This had been poorly planned. She knew better, too. When you are making a plan, look at each step, and ask yourself: how can this go wrong? Once you have done that, and satisfied yourself with the answer in each respect, ask yourself a second question: what two things can go wrong at the same time? Always plan for two independent failures.

She'd planned for the bombardment to fail, or how to handle a broomstick failure, or if the enemy found a way to target them in the air, and everything else. But it hadn't been enough. All of the first line of her warband had been taken out in the first engagement (though they had come to no permanent harm) because the broomsticks had failed and their safety net had failed. Not paranoid enough, she murmured to herself with annoyance. Alastor will be disappointed.

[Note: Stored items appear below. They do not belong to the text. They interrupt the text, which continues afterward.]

(** *** Stopping again *)

(** X19. Once stopped, a relay is not changed by a further [stop()] or
    [cancel()]: neither cancels or creates a task. *)
Theorem stopping_again_cancels_nothing :
  forall (f1 f2 : Frame) (self : InputTransport),
    let stopped := fields (stop f1 self) in
    fields (stop f2 stopped) = stopped
    /\ fields (cancel f2 stopped) = stopped
    /\ count is_cancel_task (trace (stop f2 stopped)) = 0
    /\ count is_cancel_task (trace (cancel f2 stopped)) = 0
    /\ count is_create_task (trace (stop f2 stopped)) = 0.
Proof.
  intros f1 f2 self stopped.
  assert (Hnone : _receive_task stopped = None) by apply stop_clears_task.
  rewrite stop_run, cancel_run, Hnone. unfold fields, trace, count. simpl.
  repeat split; by case_decide.
Qed.

(** *** One message after the other *)

Lemma receive_loop_app texts1 texts2 fin self :
  receive_loop (texts1 ++ texts2) fin self
  = match receive_loop texts1 Exhausted self with
    | (Return _, s1, t1) =>
        let '(r, s2, t2) := receive_loop texts2 fin s1 in (r, s2, t1 ++ t2)
    | (Raise e, s1, t1) => (Raise e, s1, t1)
    end.
Proof.
  revert self. induction texts1 as [|text rest IH]; intros self; simpl.
  - by destruct (receive_loop texts2 fin self) as [[r s2] t2].
  - destruct (loads text) as [message|]; [|apply IH].
    unfold bind. destruct (dispatch (clock text) message self) as [[[[]|e] s0] t0]; [|done].
    rewrite IH. destruct (receive_loop rest Exhausted s0) as [[[[]|e] s1] t1]; [|done].
    destruct (receive_loop texts2 fin s1) as [[r s2] t2]. by rewrite app_assoc.
Qed.

(** X20. Messages are handled one after the other: when the first part of
    what is received is handled without an exception, the rest is handled
    as if received by the relay the first part left, and the calls of the
    two follow each other. *)
Theorem receiving_in_two_parts :
  forall (earlier later : list payload) (fin : ending) (self : InputTransport),
    result (receive_loop earlier Exhausted self) = Return tt ->
    let first := receive_loop earlier Exhausted self in
    let second := receive_loop later fin (fields first) in
    receive_loop (earlier ++ later) fin self
    = (result second, fields second, trace first ++ trace second).
Proof.
  intros earlier later fin self Hret first second. subst first second.
  rewrite receive_loop_app. unfold result, fields, trace in *.
  destruct (receive_loop earlier Exhausted self) as [[[[]|e] s1] t1]; simpl in *; [|done].
  by destruct (receive_loop later fin s1) as [[r s2] t2].
Qed.

(** X20 at a setup message followed by a prompt. *)
Lemma receiving_in_two_parts_witness :
  receive_loop ([setup_of "VX1" "CA1"] ++ [hi_prompt]) Exhausted fresh_input
  = (result (receive_loop [hi_prompt] Exhausted
               (fields (receive_loop [setup_of "VX1" "CA1"] Exhausted fresh_input))),
     fields (receive_loop [hi_prompt] Exhausted
               (fields (receive_loop [setup_of "VX1" "CA1"] Exhausted fresh_input))),
     trace (receive_loop [setup_of "VX1" "CA1"] Exhausted fresh_input)
       ++ trace (receive_loop [hi_prompt] Exhausted
                   (fields (receive_loop [setup_of "VX1" "CA1"] Exhausted fresh_input)))).
Proof.
  apply (receiving_in_two_parts [setup_of "VX1" "CA1"] [hi_prompt] Exhausted fresh_input).
  reflexivity.
Defined.

End InputProperties.

(** ** The outbound relay *)

Module OutputProperties.

Import Output.

(** [_send_json] returns, whatever the socket does; the socket is called
    only when it is connected. *)
Lemma send_json_run message self :
  _send_json message self = (Return tt, self, on_the_wire self message).
Proof.
  unfold _send_json, on_the_wire, try_except_Exception, bind, get, await, ret, socket_call.
  simpl. case_decide; [|done].
  by destruct (send_json_fails _ _).
Qed.

Lemma send_text_token_run token self :
  _send_text_token token self =
    (Return tt, self, on_the_wire self (text_message token (_interruptible self))).
Proof. unfold _send_text_token, bind, get. simpl. by rewrite send_json_run. Qed.

Lemma send_last_token_run self :
  _send_last_token self = (Return tt, self, on_the_wire self last_message).
Proof. unfold _send_last_token. by rewrite send_json_run. Qed.

(** [process_frame]: the send comes first, then the frame is forwarded. *)
Lemma process_frame_run frame direction self :
  process_frame frame direction self =
    (Return tt, self,
     if is_LLMFullResponseEndFrame frame
     then on_the_wire self last_message ++ [push_frame frame direction]
     else match as_TextFrame frame with
          | Some text =>
              on_the_wire self (text_message text (_interruptible self))
                ++ [push_frame frame direction]
          | None => [super_process_frame frame direction]
          end).
Proof.
  unfold process_frame. destruct (is_LLMFullResponseEndFrame frame).
  - unfold bind. by rewrite send_last_token_run.
  - destruct (as_TextFrame frame) as [text|]; [|done].
    unfold bind. by rewrite send_text_token_run.
Qed.

Lemma process_frames_cons frame rest direction self :
  process_frames (frame :: rest) direction self =
    (result (process_frames rest direction self),
     fields (process_frames rest direction self),
     trace (process_frame frame direction self)
       ++ trace (process_frames rest direction self)).
Proof.
  simpl. unfold bind. rewrite process_frame_run.
  by destruct (process_frames rest direction self) as [[r s2] t2].
Qed.

Lemma sent_app t1 t2 : sent (t1 ++ t2) = sent t1 ++ sent t2.
Proof. apply omap_app. Qed.

Lemma sent_send message t : sent (websocket_send_json message :: t) = message :: sent t.
Proof. reflexivity. Qed.

Lemma sent_other frame direction t : sent (push_frame frame direction :: t) = sent t.
Proof. reflexivity. Qed.

(** C2. On a connected socket, [N] text frames followed by the frame that
    ends the response make the relay call the socket's [send_json] [N + 1]
    times: once per text frame, in order, with the frame's text as token,
    [last] false and the relay's [interruptible]; then once with the empty
    token, [last] true and [interruptible] false.  Each frame is forwarded
    right after its send.  With [N = 0] the last message is still sent. *)
Theorem streamed_response_sends :
  forall (tokens : list value) (direction : FrameDirection) (self : OutputTransport),
    client_state (_websocket self) = CONNECTED ->
    let r := process_frames (map TextFrame tokens ++ [LLMFullResponseEndFrame])
               direction self in
    sent (trace r) =
      map (fun token => text_message token (_interruptible self)) tokens ++ [last_message]
    /\ trace r =
         flat_map (fun token =>
                     [websocket_send_json (text_message token (_interruptible self));
                      push_frame (TextFrame token) direction]) tokens
         ++ [websocket_send_json last_message;
             push_frame LLMFullResponseEndFrame direction]
    /\ length (sent (trace r)) = S (length tokens)
    /\ result r = Return tt.
Proof.
  intros tokens direction self Hconn r.
  assert (Htrace : trace r =
     flat_map (fun token =>
                 [websocket_send_json (text_message token (_interruptible self));
                  push_frame (TextFrame token) direction]) tokens
     ++ [websocket_send_json last_message;
         push_frame LLMFullResponseEndFrame direction]
     /\ result r = Return tt).
  { subst r. induction tokens as [|token rest IH].
    - simpl. unfold bind. rewrite process_frame_run. simpl.
      unfold on_the_wire. by rewrite decide_True.
    - cbn [map app]. rewrite process_frames_cons.
      destruct IH as [IHt IHr]. split; [|exact IHr].
      unfold trace at 1. cbn [snd]. rewrite IHt, process_frame_run. simpl.
      unfold on_the_wire. by rewrite decide_True. }
  destruct Htrace as [Htrace Hres].
  assert (Hsent : sent (trace r) =
     map (fun token => text_message token (_interruptible self)) tokens ++ [last_message]).
  { rewrite Htrace, sent_app. f_equal.
    clear. induction tokens as [|token rest IH]; [done|].
    cbn [flat_map map app]. by rewrite sent_send, sent_other, IH. }
  split; [done|]. split; [done|]. split; [|done].
  rewrite Hsent, length_app, length_map. simpl. lia.
Qed.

Hermione plucked her wand from its holster, and readied herself. Then she expected the Dementors to come to her. It took no effort, for it seemed the natural course of events. I am here. I am waiting.

Come and get me.

Before her, two score of black and indistinct shapes emerged slowly through the blasted stone. They were hungry and evil and wrong, these wounds in the world clad in ragged cloaks. They were her great enemy, and there was nowhere in the world that they could hide from her. She would hunt them all down, unless they took her now. Hermione willed that thought out at them like a weapon, and if someone had been watching at that time, such as Hyori and Jessie (who flew in a wide circle out of range of the fortress, waiting for green sparks to summon them), that person would have seen a fierce joy in Hermione's eyes. She had died twice in these past eight years, and she had made death her dearest foe.

She raised her wand, and opened her mouth to cast.

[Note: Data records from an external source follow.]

(** * avr-calculator: the structured field, the expression compiler,
      the RPN evaluator and the mode controller of [main.c]

    The development embeds the C code of [main.c] shallowly.

    - A byte ([uint8_t]) is a [Z] in [0..255]; a character buffer is the
      memory around its first byte, a total function from offsets to bytes
      ([mem]).  Offsets outside [0..max-1] are the bytes the linker placed
      next to the array: the code reads [buf[-1]] when a function name
      starts the buffer, so that byte is part of the state.
    - 16-bit and 8-bit counters are [Z]; where the code can wrap an 8-bit
      counter the wrap-around is written out.
    - Loops whose exit depends on memory contents carry the number of
      iterations after which the C index would overflow; such a loop
      returns [None] when it does not exit before that.
    - The Field operations, the mode functions and the event handlers are
      embedded as their effect on the globals; their calls of
      [field_update], which changes no global, are left out of them, and
      [field_update] is embedded on its own.
    - The C [float] type, libm and [atof] are the fields of the class
      [Platform]; the code is generic in it.
    - [calc_prepare] receives the string in the term buffer as the list of
      its bytes before the NUL; it returns [None] when the scan pointer is
      moved past that NUL, which the code does only for a function name
      that is cut short.

    The definitions come first: the embedding of the code, the invariants
    and views the properties are stated with, and an ideal platform to run
    examples on.  The properties follow. *)

From Stdlib Require Import String.
From Stdlib Require Import ZArith List Bool Lia.
From Stdlib Require Import Reals Lra.
Import ListNotations.
Open Scope Z_scope.

Set Implicit Arguments.

(** ** Option plumbing for loops that may fail to exit *)

Definition obind {A B : Type} (o : option A) (k : A -> option B) : option B :=
  match o with
  | Some a => k a
  | None => None
  end.

Notation "'do' x <- o ; k" := (obind o (fun x => k))
  (at level 10, x name, o at level 100, k at level 200).

(** ** Characters ([enum CHAR]) and the ctype predicates *)

Definition CHAR_X : Z := 120.
Definition CHAR_DP : Z := 46.
Definition CHAR_LP : Z := 40.
Definition CHAR_RP : Z := 41.
Definition CHAR_PI : Z := 247.
Definition CHAR_ADD : Z := 43.
Definition CHAR_SUB : Z := 45.
Definition CHAR_MUL : Z := 42.
Definition CHAR_DIV : Z := 253.
Definition CHAR_POW : Z := 94.

(** [islower] and [isdigit] of <ctype.h> in the C locale. *)
Definition islower (c : Z) : bool := (97 <=? c) && (c <=? 122).
Definition isdigit (c : Z) : bool := (48 <=? c) && (c <=? 57).

(** The flash strings inserted by the function keys. *)
Definition _str_sin : list Z := [115; 105; 110].
Definition _str_cos : list Z := [99; 111; 115].
Definition _str_tan : list Z := [116; 97; 110].
Definition _str_asin : list Z := [97; 115; 105; 110].
Definition _str_acos : list Z := [97; 99; 111; 115].
Definition _str_atan : list Z := [97; 116; 97; 110].
Definition _str_log : list Z := [108; 111; 103].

And then her world was flame.

She wasn't sure what had happened. In some conscious part of her mind, she knew that the soldiers who had been guarding the Dementors down in Göreme must have portkeyed to the surface once their charges had escaped, and that they had turned some spell of fire upon her. But that thought was beyond her at the moment, because there was fire hot on her face and burning her burning her. Fire, that could hurt her quickly enough to incapacitate her. Fire, which had killed her once already. She shrieked as her flesh seared.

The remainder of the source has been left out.